We have a standard use case with Dremio on top of parquet files on S3 serving Tableau dashboards. Since there are many concurrent users and the dashboards are complex, we have to make heavy use of reflections. The problem is how to automate reflections refresh.
There are 3 options:
Refreshing a physical dataset (PDS) using the API (Dremio) refreshes all downstream reflections in the correct order. The problem is that if a reflection uses 10 PDS-s, it will be refreshed 10 times, which is slow and unnecessary.
Refreshing reflections on a schedule. When using a schedule, Dremio does not respect the dependency tree (even when a refresh schedule is set on data lake level), so downstream reflections get refreshed before upstream reflections, resulting in inconsistent data.
The third option is to orchestrate reflections refresh with an external process (ETL tool, workflow system), but there is no command or API to refresh a reflection. There is a workaround to trigger a refresh of a reflection by disabling and enabling it using the API, but the problem there is that while refresh is ongoing, reflection is disabled resulting in poor performance. A simple command or API endpoint to refresh a reflection would solve the problem, but there isn’t any.
We are struggling to migrate from Redshift because of this and would appreciate any guidance on how to get around it.

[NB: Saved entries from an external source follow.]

(** * libldm: LDM metadata decoder, topology resolver and device-mapper
      table generator (src/ldm.c)

    A shallow embedding of [ldm.c].  Buffers are lists of bytes addressed by
    integer offsets, fixed-width C integers are [Z] with their wrap-around
    written out, GLib arrays are lists, and the GObject graph is a record
    tree in which a partition refers to its disk by position in the group's
    disk array (disks are the only objects mutated after resolution).

    The file has four parts: the embedding of the code, from the primitives
    up to [ldm_add_fd] and [ldm_volume_generate_dm_tables]; the vocabulary in
    which the properties are stated; disk images built byte by byte, on
    which the embedding is run; and the proofs. *)

From Stdlib Require Import Strings.Byte.
From Stdlib Require Import ZArith List String Ascii Bool Lia.
From Stdlib Require Import Permutation Sorted DecimalString.
Import ListNotations.
Open Scope Z_scope.

Infix "+++" := String.append (at level 60, right associativity).

(** ** Outcomes *)

(** [LDMError] of ldm.h, as registered in [ldm_error_get_type]. *)
Inductive LDMError : Type :=
| LDM_ERROR_INTERNAL
| LDM_ERROR_IO
| LDM_ERROR_NOT_LDM
| LDM_ERROR_INVALID
| LDM_ERROR_INCONSISTENT
| LDM_ERROR_NOTSUPPORTED
| LDM_ERROR_MISSING_DISK.

(** What a C function of the library can do: return normally, fail with a
    [GError], run into undefined behaviour (an access outside the object it
    addresses, a [printf] format without its arguments: [Fault]), or abort
    the process through [g_error] ([Abort]). *)
Inductive result (A : Type) : Type :=
| Ok (a : A)
| Err (e : LDMError)
| Fault
| Abort.
Arguments Ok {A} a.
Arguments Err {A} e.
Arguments Fault {A}.
Arguments Abort {A}.

Definition bind {A B : Type} (c : result A) (k : A -> result B) : result B :=
  match c with
  | Ok a => k a
  | Err e => Err e
  | Fault => Fault
  | Abort => Abort
  end.

Notation "x <- c1 ;; c2" := (bind c1 (fun x => c2))
  (at level 61, c1 at next level, right associativity).
Notation "' pat <- c1 ;; c2" := (bind c1 (fun x => match x with pat => c2 end))
  (at level 61, pat pattern, c1 at next level, right associativity).

(** ** Fixed-width integers and memory *)

Definition wrap (w : Z) (x : Z) : Z := x mod 2 ^ w.
Definition INT_MAX : Z := 2 ^ 31 - 1.

Definition u8 (b : byte) : Z := Z.of_N (Byte.to_N b).

Definition byte_of_Z (x : Z) : byte :=
  match Byte.of_N (Z.to_N (wrap 8 x)) with
  | Some b => b
  | None => x00
  end.

(** Value of a big-endian byte sequence ([be16toh], [be32toh], [be64toh]
    applied to a field read from disk). *)
Fixpoint be_value (acc : Z) (bs : list byte) : Z :=
  match bs with
  | [] => acc
  | b :: bs' => be_value (Z.lor (Z.shiftl acc 8) (u8 b)) bs'
  end.

(** Value the host sees when it reads the same bytes without conversion. *)
Inductive byte_order : Type := LittleEndian | BigEndian.

Definition host_value (host : byte_order) (bs : list byte) : Z :=
  match host with
  | BigEndian => be_value 0 bs
  | LittleEndian => be_value 0 (rev bs)
  end.

Definition mem : Type := list byte.

Definition mem_len (m : mem) : Z := Z.of_nat (List.length m).

(** [n] bytes at offset [p] of the object [m]; outside the object the access
    is undefined. *)
Definition load (m : mem) (p n : Z) : result (list byte) :=
  if (0 <=? p) && (0 <=? n) && (p + n <=? mem_len m)
  then Ok (firstn (Z.to_nat n) (skipn (Z.to_nat p) m))
  else Fault.

Definition load_be (m : mem) (p n : Z) : result Z :=
  bs <- load m p n ;; Ok (be_value 0 bs).

(** [memcpy(&dst[off], src, length src)] on a byte array. *)
Fixpoint blit (dst : list byte) (off : nat) (src : list byte) : list byte :=
  match dst with
  | [] => []
  | d :: dst' =>
      match off with
      | S o => d :: blit dst' o src
      | O =>
          match src with
          | [] => dst
          | s :: src' => s :: blit dst' O src'
          end
      end
  end.

Definition memcpy (dst : list byte) (off : Z) (src : list byte)
  : result (list byte) :=
  if (0 <=? off) && (off + mem_len src <=? mem_len dst)
  then Ok (blit dst (Z.to_nat off) src)
  else Fault.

@igor So I assume you have 1 reflection on the PDS and not individual reflections on these PDS, if you refresh the VDS, are you expecting the PDS’s to refresh in a certain order? Ultimately they all need to refresh, for the VDS to have the latest data,
@igor We have some of the same issues in our setup, although not to the same degree.
There is a variant of option 3, where you create an (almost) identical, new reflection, that builds while you can serve queries from the old reflection.

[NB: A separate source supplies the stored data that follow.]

(** ** C9 *)

(** C9: when the registry is empty, [prepare] returns at
    [if (mapDic.size()==0) return;] before [buildInstanceBuffer] and
    [buildMaterialBuffer]: besides the texture array, the instance buffer
    and the material table are not built either (they stay as they
    were). *)
Theorem prepare_empty_registry_skips_buffers (s s' : ModelGroup)
    (H : prepare s = Ok s') (Hempty : buildMapDic (aiMaterials s) = []) :
  texArray s' = texArray s /\ instanceBuff s' = instanceBuff s /\
  materialsBuff s' = materialsBuff s.
Proof.
  unfold prepare in H. rewrite Hempty in H. cbn in H. inversion H; subst; clear H.
  repeat split; reflexivity.
Qed.

Lemma prepare_empty_registry_skips_buffers_witness :
  exists s',
    prepare untextured_group = Ok s' /\
    buildMapDic (aiMaterials untextured_group) = [] /\
    instanceBuff s' = None /\ materialsBuff s' = None /\ materials s' <> [] /\
    instanceDatas s' <> [].
Proof.
  eexists.
  assert (H : prepare untextured_group = Ok _) by (vm_compute; reflexivity).
  assert (He : buildMapDic (aiMaterials untextured_group) = []) by (vm_compute; reflexivity).
  split; [exact H|]. split; [exact He|].
  destruct (prepare_empty_registry_skips_buffers _ _ H He) as [_ [Hi Hm]].
  split; [exact Hi|]. split; [exact Hm|].
  split; vm_compute; discriminate.
Defined.

(** ** C7 *)

(** C7: the material table has a fixed capacity of 256 entries, but
    nothing checks the material count against it: with more than 256
    materials and at least one texture, [prepare] uploads the vertex and
    index buffers, builds the texture array and the instance buffer, and
    then [updateMaterialBuffer] copies past the end of the table. *)
Theorem prepare_material_table_overflow (s : ModelGroup)
    (Htex : buildMapDic (aiMaterials s) <> [])
    (Hcap : (256 < List.length (materials s) + List.length (aiMaterials s))%nat) :
  prepare s = UB "memcpy past the end of materialsBuff".
Proof.
  unfold prepare.
  destruct (Nat.eqb (List.length (buildMapDic (aiMaterials s))) 0) eqn:E.
  - apply Nat.eqb_eq, length_zero_iff_nil in E. contradiction.
  - unfold buildMaterialBuffer, updateMaterialBuffer. cbn.
    rewrite length_app, length_map.
    replace (materialBufferEntries <? N.of_nat (List.length (materials s) + List.length (aiMaterials s)))%N
      with true; [reflexivity|].
    symmetry. apply N.ltb_lt. unfold materialBufferEntries. lia.
Qed.

(** 257 textured materials. *)
Lemma prepare_material_table_overflow_witness :
  buildMapDic (aiMaterials (with_aiMaterials (repeat (textured_material "a.png") 257))) <> [] /\
  (256 < List.length (materials (with_aiMaterials (repeat (textured_material "a.png") 257))) +
         List.length (aiMaterials (with_aiMaterials (repeat (textured_material "a.png") 257))))%nat /\
  prepare (with_aiMaterials (repeat (textured_material "a.png") 257)) =
    UB "memcpy past the end of materialsBuff".
Proof.
  assert (H1 : buildMapDic (aiMaterials (with_aiMaterials (repeat (textured_material "a.png") 257)))
               <> []) by (vm_compute; discriminate).
  assert (H2 : (256 < List.length (materials (with_aiMaterials (repeat (textured_material "a.png") 257))) +
         List.length (aiMaterials (with_aiMaterials (repeat (textured_material "a.png") 257))))%nat)
    by (cbn [with_aiMaterials set_aiMaterials materials aiMaterials newModelGroup];
        rewrite repeat_length; simpl; lia).
  split; [exact H1|]. split; [exact H2|].
  exact (prepare_material_table_overflow _ H1 H2).
Defined.

(** * Further properties of the code *)

(** ** [addInstance] *)

Lemma fold_push_instance (m p : N) (datas : list InstanceData) :
  forall s, fold_left (push_instance m p) datas s =
    set_instances s (instances s ++ repeat (mkDrawCommand m p) (List.length datas))
      (instanceDatas s ++ datas).
Proof.
  induction datas as [|dt datas IH]; intros s; simpl.
  - rewrite !app_nil_r. destruct s; reflexivity.
  - rewrite IH. unfold push_instance, set_instances; cbn.
    rewrite <- !app_assoc. reflexivity.
Qed.

Lemma size_to_u32_small (n : nat) : (N.of_nat n < 2 ^ 32)%N -> size_to_u32 n = N.of_nat n.
Proof. intros H. unfold size_to_u32. apply N.mod_small. exact H. Qed.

However, in order to avoid the reflection simply building from data in the “old” reflection, you want to replace, you have to include a field not currently in the old reflection. A low cardinality field (or a calculated, static one) adds the least overhead. To automate this you would need two columns to alternate between, so automating this approach is some work.
Currently, we use this trick manually, when we have that specific need (because disabling the reflection would tank performance for us as well). I can’t say if it would be useful for you as well. Depending on the performance hit you’re currently taking on refreshes, it may or may not be worth the effort.
We do not have any reflections on PDS. New data comes in, we refresh PDS metadata and that works fine. The problem is how to refresh to downstream VDS reflections in the correct order (respecting the dependency tree) and avoid refreshing multiple times.
What do you mean by “refresh the VDS”? AFAIK there is no command or API endpoint to do refresh a particular reflection.
We are now trying out an approach with an additional layer of reflections before the “application layer”. We are structuring our semantic layer as described here: Dremio Semantic Layer. End users are only hitting the application layer. We add a new layer between the business and application layers (we call it access layer) with VDS which are just copies of application layers VDS. We first refresh the business layer in the correct order, then the access layer and finally the application layer (using the disbale/enable workaround).
This way, even when the application layer reflections are being refreshed, there are no performance issues, cause the end user is being served by access layer reflections. I’ll let you know how it goes.
It does work, but we resorted to doing it manually in the cases where we had the need to force a refresh of a reflection with the old one serving queries during a rebuild.
The above said, we don’t really use reflections as much as we did before, for two reasons:
Iceberg is now our main table source, rather than parquet
We run multiple Dremio clusters on top of the same data lake and tables
Regarding 1., we’ve doubled down on Iceberg for our data lake since my last comment. Incremental reflection refreshes wasn’t a possibility until recently for Iceberg (IF you’re using Nessie as a catalog), which was a deal breaker for us. Regarding 2., we are running multiple Dremio Community installations on top of the same data, which means each cluster would have to do repeat work, which we’d like to avoid.
So, for us most of the reflections are now external reflections, managed and maintained in Spark pipelines outside of Dremio. We still use them for ad hoc stuff and small tables/joins, but only where the overhead of maintaining them is low.